パン屋が入口の両端を陣取ってる、いきなり合戦スタイルとはやるね。
問答無用で美味しそうな匂いが漂ってきて困る。
少し進むと案内ボードがあって、どこに何があるかがでっかく表記されていた。
カレンとアニスに贈るなら、ブローチとかアクセサリーが良いよね。
えっと、装飾品売り場は……10F、凄く上にあるのね……。
「皆、最初に10Fに寄っても良いかな?皆の行きたい所があったら、そっち優先で良いけど」
「ううん、蓮華さんの行きたい所でもちろん良いよー!」
「ええ」
「俺も別に行きたいとこってねぇからなぁ。お前が行きたい所あんなら、それで良いんじゃね?」
なんて反対意見も出なかったので、向かう事にしたんだけど……。
あれ、エレベーターも階段もないんだけど、どうやって行くの?
「蓮華、まーたお前元の世界のエレベーターとかエスカレーターとか探してんじゃねぇだろな……」
うっ……バレてる。
「ははっ、まぁかく言う俺も、アリシアに教えてもらうまでそんな感じだったけどな。もう思い出すだけで腹が立つぜ……」
ああ、ひょっとして、アーネストがアリシアさんを嫌がるのって、ずっとからかわれ続けてきたからじゃ……。
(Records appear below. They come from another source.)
(** C10. [get_current_cost] returns its three figures and leaves the state
    as it was, the tracker and the files alike: a day or month reported as
    0.0 after the date has moved on is not stored and the date of the last
    update stays, and a missing "all_time" is computed from the history for
    the answer only. *)
Theorem C10_get_current_cost_reads_only today (w : world) :
  exists r,
    get_current_cost today w = (Ok r, w)
    /\ cost_today r
       = (if date.eqb today (last_update (current_cost (usage (fst w))))
          then day (current_cost (usage (fst w))) else 0.0%float)
    /\ cost_month r
       = (if date.eqb today (last_update (current_cost (usage (fst w))))
          then month (current_cost (usage (fst w)))
          else if date.month today
                  =? date.month (last_update (current_cost (usage (fst w))))
               then month (current_cost (usage (fst w))) else 0.0%float)
    /\ cost_all_time r
       = match all_time (current_cost (usage (fst w))) with
         | Some x => x
         | None => history_cost (usage (fst w))
         end.
Proof.
  eexists. split; [apply get_current_cost_run|]. repeat split.
Qed.

Lemma keeps_bind {A B} (m : M world A) (k : A -> M world B) :
  keeps_fields m -> (forall a, keeps_fields (k a)) -> keeps_fields (bind m k).
Proof.
  intros Hm Hk w. unfold bind. specialize (Hm w).
  destruct (m w) as [[a|x] w1]; cbn [fst snd] in *; [|exact Hm].
  destruct (Hk a w1) as (H1 & H2 & H3), Hm as (G1 & G2 & G3).
  repeat split; congruence.
Qed.

Lemma keeps_pure {A} (m : M world A) :
  (forall w, snd (m w) = w) -> keeps_fields m.
Proof. intros H w. rewrite H. auto. Qed.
異性というより、煩い姉みたいな感じにアーネストの中ではなってしまってるんじゃないかな。
そう考えると、自業自得のような……うぅん。
「こっちだ皆。ほら、魔法陣が連なってるだろ?その中に数字が書いてあるの分かるか?」
「あ、本当だ。成程、これで行きたい階の魔法陣に乗れば良いわけか」
「そーいう事。10はあれだな、行こうぜ」
そう言って進むアーネストに続く。
元の世界と色々な所が違って新鮮で楽しい。
10Fについたら、キラキラ輝いて見えた。
色んなアクセサリーが並んでる。
「なんか、お店の人というか、そういう買うところが分からないんだけど、どうやって買うのアーネスト」
「ああ、商品の横に、カードをかざす所あるだろ?」
「うん。これ、一つ一つ全部にあるんだね」
「それにカードを置けば、その商品を直接取って良いんだ。それで買ったって事さ」
「それ、防犯上どうなの……」
「商品は全部魔力でそこに固定されてんのさ。だから、普通の人にそれを解除して取るなんてできねぇよ。ちなみに、蓮華でも無理だぞ多分。なんせそれ創ってるの母さんだからな」
「そもそもそんな事しないよ!!」
「はは、分かってるって。言ってみただけだっての」
そう笑うアーネスト。
でも母さん、色々な事で国に手を貸してるんだなぁ。
そっか、だから皆母さんを知ってて、尊敬してるんだな。
さて、まずはカレンとアニスへのプレゼントを探すとするかな。